When people get sick, especially when a loved one or family friend has been diagnosed with a disabling, incurable disease like Mesothelioma those who become responsible for their day to day support become what is known as a “caregiver”. It is estimated that over 40 million people in the U.S. alone serve as unpaid caregivers to the injured, disabled and the seriously ill. All of these roles are not filled by spouses alone; some are friends and relatives providing emotional, physical and sometimes financial support.
The support required from a family caregiver for a mesothelioma patient is a daunting task because you are likely for the first time to be faced with a whole host of new and unfamiliar responsibilities. As the disease progresses, so does the support necessary to maintain the health and wellbeing of a mesothelioma patient. During this process you may feel overwhelmed and believe you are all alone to handle the significant responsibilities thrust upon you.

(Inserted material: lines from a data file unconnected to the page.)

(** * DocFxMarkdownGen: grouping policy, cross-reference resolver and the
      reference-dependent parts of the page renderer.

    A shallow embedding of [docfx_markdown_gen_log.py].  Python [str] values
    are [string]s whose characters are code points below 256; the
    per-namespace count dictionary is a [gmap string Z]; a raised exception
    is the [Raise] branch of [result]; the [str_builder] list the renderer
    appends to is threaded explicitly.  Logging calls have no effect on any
    returned value and are left out. *)

From Stdlib Require Import ZArith Ascii String List Lia Sorted.
From stdpp Require Import base decidable option list gmap strings.

Local Open Scope string_scope.
Local Open Scope Z_scope.
Local Open Scope list_scope.

(** ** Python string primitives *)

Module PyStr.

(** [c in s] for a one-character needle. *)
Fixpoint contains (c : ascii) (s : string) : bool :=
  match s with
  | EmptyString => false
  | String a s' => if Ascii.eqb a c then true else contains c s'
  end.

Fixpoint find_index (c : ascii) (s : string) : option nat :=
  match s with
  | EmptyString => None
  | String a s' => if Ascii.eqb a c then Some O else S <$> find_index c s'
  end.

Fixpoint rfind_index (c : ascii) (s : string) : option nat :=
  match s with
  | EmptyString => None
  | String a s' =>
      match rfind_index c s' with
      | Some i => Some (S i)
      | None => if Ascii.eqb a c then Some O else None
      end
  end.

(** [s.find(c)] and [s.rfind(c)]: the index, or [-1] when [c] is absent. *)
Definition find (c : ascii) (s : string) : Z :=
  match find_index c s with Some i => Z.of_nat i | None => -1 end.

Definition rfind (c : ascii) (s : string) : Z :=
  match rfind_index c s with Some i => Z.of_nat i | None => -1 end.

(** [s[:n]] and [s[n:]] for an index [n >= 0]. *)
Fixpoint take (n : nat) (s : string) : string :=
  match n, s with
  | S n', String a s' => String a (take n' s')
  | _, _ => EmptyString
  end.

Fixpoint drop (n : nat) (s : string) : string :=
  match n, s with
  | S n', String _ s' => drop n' s'
  | _, _ => s
  end.

(** [s.replace(old, new)] for a one-character [old]. *)
Fixpoint replace (old : ascii) (new : string) (s : string) : string :=
  match s with
  | EmptyString => EmptyString
  | String a s' =>
      if Ascii.eqb a old then new +:+ replace old new s'
      else String a (replace old new s')
  end.

(** [str.lower] on code points below 256: 'A'..'Z' and the Latin-1
    capitals 192..222 (except the multiplication sign 215) move up by 32. *)
Definition lower_char (a : ascii) : ascii :=
  let n := nat_of_ascii a in
  if ((65 <=? n)%nat && (n <=? 90)%nat)
     || ((192 <=? n)%nat && (n <=? 222)%nat && negb (n =? 215)%nat)
  then ascii_of_nat (n + 32) else a.

Fixpoint lower (s : string) : string :=
  match s with
  | EmptyString => EmptyString
  | String a s' => String (lower_char a) (lower s')
  end.

(** ["".join(parts)] *)
Definition join (parts : list string) : string :=
  foldr String.append "" parts.

(** [sep.join(parts)] *)
Fixpoint join_with (sep : string) (parts : list string) : string :=
  match parts with
  | [] => ""
  | [p] => p
  | p :: rest => p +:+ sep +:+ join_with sep rest
  end.

End PyStr.

(** ** Exceptions *)

Inductive exn : Type :=
  | ValueError (msg : string).

Inductive result (A : Type) : Type :=
  | Ok (a : A)
  | Raise (e : exn).
Arguments Ok {A} a.
Arguments Raise {A} e.

#[global] Instance result_ret : MRet result := fun A a => Ok a.
(** When no two conditions have the same type, the first condition of a
    type is the only one. *)
Lemma jobConditionTrue_anywhere conditions t :
  NoDup (List.map jc_Type conditions) ->
  jobConditionTrue conditions t = hasTrueJobCondition conditions t.
Proof.
  unfold jobConditionTrue, firstJobCondition, hasTrueJobCondition.
  induction conditions as [| c rest IH]; cbn [List.map List.find existsb];
    [reflexivity |].
  intros Hnodup. apply NoDup_cons in Hnodup as [Hnotin Hrest].
  destruct (String.eqb_spec (jc_Type c) t) as [Heq | Hne]; cbn [andb orb].
  - assert (Hnone : existsb
                      (fun c' =>
                         String.eqb (jc_Type c') t
                         && String.eqb (jc_Status c') ConditionTrue)
                      rest = false).
    { destruct (existsb _ rest) eqn:Hex; [| reflexivity].
      apply existsb_exists in Hex as (c' & Hin & Hc').
      apply andb_true_iff in Hc' as [Ht _]. apply String.eqb_eq in Ht.
      exfalso. apply Hnotin. rewrite Heq, <- Ht.
      apply list_elem_of_In. now apply in_map. }
    rewrite Hnone. now rewrite orb_false_r.
  - now apply IH.
Qed.
(** ** The claims *)

(** C2.  With the run at the apply step: on status 200
    [apply_branch_protection] prints the success line and returns [True],
    and the run goes on to issue the verification GET; on 401, 403 and
    404 it prints the authentication, the permission and the not-found
    diagnostic and returns [False], and the run ends with exit status 1
    after the PUT alone; any other status gives the line with the status
    code and the line with the response body, and exit status 1; a
    transport exception gives the line [Request failed: ...], exit status
    1, and an output that no HTTP response can give. *)
Theorem apply_status_outcomes (w : world) (owner repo token : string) :
  confirmed w owner repo token ->
  let call := apply_branch_protection (Some owner) (Some repo) BRANCH token w in
  let sent := applying owner repo token in
  let calls := network_calls (fst (run repr w)) in
  let code := exit_code (snd (run repr w)) in
  let only_put := calls = [Put (put_request owner repo token)] /\ code = 1%Z in
  (forall resp : response,
     requests_put w (put_request owner repo token) = Val resp ->
     (status_code resp = 200%Z ->
        call = ((sent ++ [Print stdout "✅ Branch protection applied successfully!"])%list,
                Val true)
        /\ calls = [Put (put_request owner repo token);
                    Get (get_request owner repo token)])
     /\ (status_code resp = 401%Z ->
        call = ((sent ++
                 [Print stderr "❌ Authentication failed. Check your GITHUB_TOKEN.";
                  Print stdout "ℹ️  Generate a token at: https://github.com/settings/tokens";
                  Print stdout "ℹ️  Required scopes: repo (full control)"])%list,
                Val false)
        /\ only_put)
     /\ (status_code resp = 403%Z ->
        call = ((sent ++
                 [Print stderr "❌ Permission denied. You need admin access to this repository."])%list,
                Val false)
        /\ only_put)
     /\ (status_code resp = 404%Z ->
        call = ((sent ++
                 [Print stderr ("❌ Repository or branch not found: "
                                ++ owner ++ "/" ++ repo ++ "/master");
                  Print stdout "ℹ️  Make sure the branch exists and you have access."])%list,
                Val false)
        /\ only_put)
     /\ (status_code resp <> 200%Z -> status_code resp <> 401%Z ->
         status_code resp <> 403%Z -> status_code resp <> 404%Z ->
        call = ((sent ++
                 [Print stderr ("❌ Failed with status code: "
                                ++ PyStr.of_int (status_code resp));
                  Print stderr ("❌ Response: " ++ text resp)])%list,
                Val false)
        /\ only_put))
  /\ (forall msg : string,
       requests_put w (put_request owner repo token) = Exc (RequestException msg) ->
       call = ((sent ++ [Print stderr ("❌ Request failed: " ++ msg)])%list,
               Val false)
       /\ only_put
       /\ forall (w' : world) (resp : response),
            requests_put w' (put_request owner repo token) = Val resp ->
            printed (fst (apply_branch_protection (Some owner) (Some repo)
                            BRANCH token w'))
            <> printed (fst call)).
Proof.
  intros Hc. cbv zeta. split.
  - intros resp Hput.
    pose proof (apply_answered w owner repo token resp Hput) as Ha.
    split; [| split; [| split; [| split]]].
    + intros Hs. rewrite Hs in Ha. cbn [Z.eqb Pos.eqb] in Ha.
      split; [exact Ha |].
      destruct (verify_protection repr (Some owner) (Some repo) BRANCH token w)
        as [tv rv] eqn:Ev.
      rewrite (proj1 (run_apply_succeeded w owner repo token _ tv rv Hc Ha Ev)).
      pose proof (verify_calls w owner repo token) as Hv.
      rewrite Ev in Hv. cbn [fst] in Hv. rewrite Hv. reflexivity.
    + intros Hs. rewrite Hs in Ha. cbn [Z.eqb Pos.eqb] in Ha.
      split; [exact Ha |].
      apply (run_apply_diagnosed w owner repo token _ Hc Ha). reflexivity.
    + intros Hs. rewrite Hs in Ha. cbn [Z.eqb Pos.eqb] in Ha.
      split; [exact Ha |].
      apply (run_apply_diagnosed w owner repo token _ Hc Ha). reflexivity.
    + intros Hs. rewrite Hs in Ha. cbn [Z.eqb Pos.eqb] in Ha.
      split; [exact Ha |].
      apply (run_apply_diagnosed w owner repo token _ Hc Ha). reflexivity.
    + intros H200 H401 H403 H404.
      apply Z.eqb_neq in H200, H401, H403, H404.
      rewrite H200, H401, H403, H404 in Ha.
      split; [exact Ha |].
      apply (run_apply_diagnosed w owner repo token _ Hc Ha). reflexivity.
  - intros msg Hput.
    pose proof (apply_unanswered w owner repo token _ Hput) as Ha.
    cbv iota in Ha.
    split; [exact Ha | split].
    + apply (run_apply_diagnosed w owner repo token _ Hc Ha). reflexivity.
    + intros w' resp Hput'.
      rewrite Ha, (apply_answered w' owner repo token resp Hput').
      cbn [fst].
      destruct (status_code resp =? 200)%Z; [cbn; congruence |].
      destruct (status_code resp =? 401)%Z; [cbn; congruence |].
      destruct (status_code resp =? 403)%Z; [cbn; congruence |].
      destruct (status_code resp =? 404)%Z; cbn; congruence.
Qed.
(** * Video-Upscaling-GenAI: the frame-resize pipeline

    A shallow embedding of [video_upscaling.py] (the configured pipeline:
    [load_config], [configure_logging], [check_memory_limit],
    [get_interpolation_method], [upscale_video], [extract_and_add_audio],
    [cleanup_temp_file], [main]) and of [main.py] (the scale-factor variant
    [upscale_video_with_audio]).

    Python code that touches the outside world (OpenCV, moviepy, psutil, the
    file system, the logger) is written in an exception-and-state monad over
    an explicit [world]; what the third-party calls do is fixed once, in the
    section "External calls". *)

From Stdlib Require Import ZArith QArith Lia Bool Ascii String Floats.
From stdpp Require Import base option list strings gmap.

Local Open Scope Z_scope.

(** ** Python numbers *)

(** Python's [float] is IEEE-754 binary64.  Every float this program handles
    is a finite, non-negative magnitude (a frame rate, a frame dimension, a
    tenth of the physical memory, a scale factor), so a float is kept as an
    integer significand and a binary exponent, denoting [mant * 2^expo].
    The exponent range (overflow, subnormals) is not modelled. *)
Module PyFloat.

Record float := mk { mant : Z; expo : Z }.

(** Number of significand bits of binary64. *)
Definition prec : Z := 53.

(** Round [m * 2^e] to the nearest value with at most [prec] significand
    bits, ties to even: what every binary64 operation does to its exact
    result. *)
Definition round (m e : Z) : float :=
  let s := Z.log2 m + 1 - prec in
  if s <=? 0 then mk m e
  else
    let q := Z.shiftr m s in
    let r := m mod 2 ^ s in
    let half := 2 ^ (s - 1) in
    if (half <? r) || ((r =? half) && Z.odd q)
    then mk (q + 1) (e + s)
    else mk q (e + s).

(** [float(n)] for a Python int [n >= 0]. *)
Definition of_int (n : Z) : float := round n 0.

(** [x * y] on floats. *)
Definition mul (x y : float) : float :=
  round (mant x * mant y) (expo x + expo y).

(** [int(x)]: truncation toward zero. *)
Definition to_int (x : float) : Z :=
  if 0 <=? expo x then mant x * 2 ^ expo x
  else Z.shiftr (mant x) (- expo x).

(** [n < x] for a Python int [n] and a float [x].  Python compares the two
    exactly, without converting the int to a float. *)
Definition int_ltb (n : Z) (x : float) : bool :=
  if 0 <=? expo x then n <? mant x * 2 ^ expo x
  else n * 2 ^ (- expo x) <? mant x.


(** The literal [0.1]: the binary64 number nearest to one tenth,
    3602879701896397 / 2^55. *)
Definition tenth : float := mk 3602879701896397 (-55).

Definition zero : float := mk 0 0.

End PyFloat.

(** A Python number as this program meets it: an [int] or a [float]. *)
Inductive pynum :=
| PyInt (n : Z)
| PyFloat (x : PyFloat.float).

(** [n * k] for a Python int [n]. *)
Definition py_int_mul (n : Z) (k : pynum) : pynum :=
  match k with
  | PyInt m => PyInt (n * m)
  | PyFloat x => PyFloat (PyFloat.mul (PyFloat.of_int n) x)
  end.

(** [int(k)]. *)
Definition py_int (k : pynum) : Z :=
  match k with
  | PyInt m => m
  | PyFloat x => PyFloat.to_int x
  end.


(** *** The model against the machine

    Rocq's primitive floats are the machine's binary64 numbers, so the
    operations of [PyFloat] can be run side by side with the real ones. *)

(** The value of a finite non-negative binary64 number of the machine. *)
Definition of_binary64 (x : PrimFloat.float) : option PyFloat.float :=
  match Prim2SF x with
  | S754_zero _ => Some PyFloat.zero
  | S754_finite false m e => Some (PyFloat.mk (Z.pos m) e)
  | _ => None
  end.

(** Two floats denote the same number. *)
Definition same_value (x y : PyFloat.float) : bool :=
  let e := Z.min (PyFloat.expo x) (PyFloat.expo y) in
  PyFloat.mant x * 2 ^ (PyFloat.expo x - e) =?
  PyFloat.mant y * 2 ^ (PyFloat.expo y - e).

(** The machine's [x * float(n)] against [PyFloat.mul]. *)
Definition mul_agrees (x : PrimFloat.float) (n : Z) : bool :=
  match of_binary64 x,
        of_binary64 (PrimFloat.mul x (PrimFloat.of_uint63 (Uint63.of_Z n)))
  with
  | Some x', Some y => same_value (PyFloat.mul x' (PyFloat.of_int n)) y
  | _, _ => false
  end.

(** The literals [0.1] and [1.5] on the machine. *)
Definition binary64_tenth : PrimFloat.float := 0x1.999999999999ap-4%float.
Definition binary64_one_and_a_half : PrimFloat.float := 0x1.8p+0%float.

(** Byte counts and frame dimensions to try, on both sides of 2^53. *)
Definition trial_ints : list Z :=
  [0; 1; 2; 3; 7; 10; 11; 99; 720; 1281; 4096; 123456789; 8589934592;
   17179869184; 17179869185; 68719476735; 1099511627776; 281474976710655;
   9007199254740991; 9007199254740993; 36028797018963967;
   1152921504606846975; 4611686018427387903].

(** ** Exceptions

    The exception classes the two scripts raise or meet.  All of them except
    [SystemExit] derive from Python's [Exception]. *)
Inductive exn :=
| MemoryError (msg : string)
| ValueError (msg : string)
| ZeroDivisionError
| Exception (msg : string)      (* a bare [Exception] raised by the script *)
| OSError (msg : string)        (* raised by [os] and by moviepy *)
| cv2_error (msg : string)      (* raised by OpenCV *)
| SystemExit (code : Z).

(** [isinstance(e, MemoryError)]. *)
Definition is_MemoryError (e : exn) : bool :=
  match e with MemoryError _ => true | _ => false end.

(** [isinstance(e, Exception)]. *)
Definition is_Exception (e : exn) : bool :=
  match e with SystemExit _ => false | _ => true end.

(** [str(e)]. *)
Definition exn_str (e : exn) : string :=
  match e with
  | MemoryError m | ValueError m | Exception m | OSError m | cv2_error m => m
  | ZeroDivisionError => "integer division or modulo by zero"
  | SystemExit _ => ""
  end.

(** ** Data model *)

(** A raster image: either decoded from a source, or the result of a
    [cv2.resize] call, recorded with the call's arguments. *)
Inductive frame :=
| Raw (width height : Z) (pixels : list Z)
| Resized (src : frame) (dsize : Z * Z) (interpolation : Z).


(** A video container on disk. *)
Record video := Video {
  v_width : Z;
  v_height : Z;
  v_fps : PyFloat.float;
  v_frame_count : Z;            (* the count stored in the container *)
  v_frames : list frame;        (* the frames that decode *)
  v_audio : option (list Z)     (* the audio track, when there is one *)
}.

Inductive file :=
| VideoFile (v : video)
| OtherFile.                    (* present, but not decodable as a video *)

(** The parsed [config.json]. *)
Record config := Config {
  log_dir : string;
  interpolation_method : string;
  output_folder : string;
  input_video : string;
  target_resolution : Z * Z;
  output_video : string
}.

Inductive json_file :=
| Malformed
| Parsed (c : config).

(** What [psutil.virtual_memory()] reports, in bytes. *)
Record svmem := Svmem { total : N; available : N }.

(** Log records: the level, and which message with which arguments. *)
Inductive level := INFO | WARNING | ERROR.

Inductive message :=
| LoggingInitialized
| LowMemoryDetected
| OriginalVideo (width height : Z) (fps : PyFloat.float) (total_frames : Z)
| UpscalingTo (target : Z * Z)
| Processed (frame_counter total_frames : Z)
| UpscalingCompleted
| MemoryErrorEncountered (e : string)
| ErrorProcessingVideo (e : string)
| AudioAdded
| ErrorAddingAudio (e : string)
| TempFileRemoved (path : string)
| TempFileMissing (path : string)
| ErrorDuringCleanup (e : string)
| MainMemoryError (e : string)
| MainFailed (e : string).

(** The part of the machine the scripts can see or change. *)
Record world := World {
  w_json : gmap string json_file;       (* JSON files, by path *)
  w_files : gmap string file;           (* media files, by path *)
  w_unwritable : string -> bool;        (* paths where no file can be created *)
  w_remove_fault : string -> option string;  (* paths [os.remove] fails on *)
  w_logging_fault : option string;      (* the log file cannot be made *)
  w_encode_fault : option string;       (* moviepy fails to encode the output *)
  w_meminfo : nat -> svmem;             (* the successive memory reports *)
  w_memreads : nat;                     (* how many of them were taken *)
  w_log : list (level * message);
  w_stdout : list string
}.

Definition set_files (fs : gmap string file) (w : world) : world :=
  World (w_json w) fs (w_unwritable w) (w_remove_fault w) (w_logging_fault w)
        (w_encode_fault w) (w_meminfo w) (w_memreads w) (w_log w) (w_stdout w).

Definition set_memreads (n : nat) (w : world) : world :=
  World (w_json w) (w_files w) (w_unwritable w) (w_remove_fault w)
        (w_logging_fault w) (w_encode_fault w) (w_meminfo w) n (w_log w)
        (w_stdout w).

Definition set_log (l : list (level * message)) (w : world) : world :=
  World (w_json w) (w_files w) (w_unwritable w) (w_remove_fault w)
        (w_logging_fault w) (w_encode_fault w) (w_meminfo w) (w_memreads w) l
        (w_stdout w).

Definition set_stdout (l : list string) (w : world) : world :=
  World (w_json w) (w_files w) (w_unwritable w) (w_remove_fault w)
        (w_logging_fault w) (w_encode_fault w) (w_meminfo w) (w_memreads w)
        (w_log w) l.

(** ** The monad of script code: exceptions over a threaded world *)

Definition M (A : Type) : Type := world -> (exn + A) * world.

Definition ret {A} (a : A) : M A := fun w => (inr a, w).

Definition raise {A} (e : exn) : M A := fun w => (inl e, w).

Definition bind {A B} (m : M A) (k : A -> M B) : M B :=
  fun w =>
    match m w with
    | (inr a, w') => k a w'
    | (inl e, w') => (inl e, w')
    end.

Declare Scope script_scope.
Delimit Scope script_scope with script.
Notation "x <- m ;; k" := (bind m (fun x => k))
  (at level 20, m at level 99, k at level 200, right associativity)
  : script_scope.
Notation "m ;; k" := (bind m (fun _ => k))
  (at level 100, k at level 200, right associativity) : script_scope.
Local Open Scope script_scope.

(** [try: body  except ...: ...].  The handler picks the first matching
    [except] clause; [None] lets the exception propagate. *)
Definition try_except {A} (body : M A) (handler : exn -> option (M A)) : M A :=
  fun w =>
    match body w with
    | (inl e, w') =>
        match handler e with
        | Some h => h w'
        | None => (inl e, w')
        end
    | r => r
    end.

(** ** External calls

    What the third-party and standard-library calls of the scripts do, as
    far as the scripts depend on it. *)

(** [logging.info], [logging.warning], [logging.error] and
    [logging.exception] (which logs at level ERROR). *)
Definition logging_log (l : level) (m : message) : M unit :=
  fun w => (inr tt, set_log (w_log w ++ [(l, m)]) w).

Definition logging_info := logging_log INFO.
Definition logging_warning := logging_log WARNING.
Definition logging_error := logging_log ERROR.
Definition logging_exception := logging_log ERROR.

(** [print]. *)
Definition print (s : string) : M unit :=
  fun w => (inr tt, set_stdout (w_stdout w ++ [s]) w).

(** [sys.exit(code)]. *)
Definition sys_exit {A} (code : Z) : M A := raise (SystemExit code).

(** [gc.collect()]: nothing a script can observe. *)
Definition gc_collect : M unit := ret tt.

(** [psutil.virtual_memory()]: the next memory report. *)
Definition psutil_virtual_memory : M svmem :=
  fun w =>
    (inr (w_meminfo w (w_memreads w)), set_memreads (S (w_memreads w)) w).

(** [os.path.join(a, b)] on POSIX paths. *)
Fixpoint endswith_sep (s : string) : bool :=
  match s with
  | EmptyString => false
  | String c EmptyString => Ascii.eqb c "/"%char
  | String _ s' => endswith_sep s'
  end.

Definition startswith_sep (s : string) : bool :=
  match s with
  | String c _ => Ascii.eqb c "/"%char
  | EmptyString => false
  end.

Definition os_path_join (a b : string) : string :=
  if startswith_sep b then b
  else if String.eqb a "" || endswith_sep a then a +:+ b
  else a +:+ "/" +:+ b.

(** [os.path.exists(path)]. *)
Definition os_path_exists (path : string) : M bool :=
  fun w => (inr (bool_decide (is_Some (w_files w !! path))), w).

(** [os.remove(path)]: raises [OSError] when there is no such file or when
    the system refuses the removal. *)
Definition os_remove (path : string) : M unit :=
  fun w =>
    match w_files w !! path with
    | None => (inl (OSError "No such file or directory"), w)
    | Some _ =>
        match w_remove_fault w path with
        | Some m => (inl (OSError m), w)
        | None => (inr tt, set_files (delete path (w_files w)) w)
        end
    end.

(** [cv2.VideoCapture(path)].  The capture is opened exactly when [path]
    holds a decodable video; it then serves that video's properties and
    frames. *)
Definition capture := option video.

Definition cv2_VideoCapture (path : string) : M capture :=
  fun w =>
    (inr match w_files w !! path with
         | Some (VideoFile v) => Some v
         | _ => None
         end, w).

Definition isOpened (cap : capture) : bool :=
  match cap with Some _ => true | None => false end.

(** [cap.get(prop)]: a float; 0.0 on a capture that is not opened. *)
Inductive cap_prop :=
| CAP_PROP_FRAME_WIDTH
| CAP_PROP_FRAME_HEIGHT
| CAP_PROP_FPS
| CAP_PROP_FRAME_COUNT.

Definition cap_get (cap : capture) (prop : cap_prop) : PyFloat.float :=
  match cap with
  | None => PyFloat.zero
  | Some v =>
      match prop with
      | CAP_PROP_FRAME_WIDTH => PyFloat.of_int (v_width v)
      | CAP_PROP_FRAME_HEIGHT => PyFloat.of_int (v_height v)
      | CAP_PROP_FPS => v_fps v
      | CAP_PROP_FRAME_COUNT => PyFloat.of_int (v_frame_count v)
      end
  end.

(** The frames the successive [cap.read()] calls return with [ret] true;
    the call after the last one returns [ret] false. *)
Definition cap_frames (cap : capture) : list frame :=
  match cap with
  | Some v => v_frames v
  | None => []
  end.

(** [cv2.VideoWriter(path, fourcc, fps, size)].  The constructor never
    raises.  The writer is opened, and the file created empty, when the
    frame size is positive and the path can be written; otherwise the
    writer stays closed. *)
Record writer := Writer { vw_path : string; vw_opened : bool }.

Additionally, not all caregivers are cohabitating family members. Some travel to and from the infirmed because they are the only legitimate support the patient might have. The good news is you are not alone and even though you will have to acquire new skills to be effective in your new untrained role, like being a medical advocate, understanding insurance claims and responding to clinical issues a mesothelioma patient might encounter, this support is vital to help maintain the mesothelioma patient in their time of greatest need. Caregivers are heroes who support people that can’t alone support themselves. We can think of no greater sacrifice or act of loving kindness, then the support a caregiver provides a mesothelioma victim.
It is very important if you become a caregiver or join the support of others providing care for a mesothelioma patient, that you understand your role and exercise your support without sacrificing yourself. You cannot effectively care for another if that role burdens your own health and wellbeing. Clinically you must maintain support, but emotionally and physically you must make time for yourself, even if this involves others, who on a limited basis can assist you.
Fortunately, there is support for caregivers through government programs, caregiver support groups, hospitals, social workers, clinics, churches and advocacy groups like the United Way or The National Alliance of Caregivers. Many publications on how to provide care are available free of charge.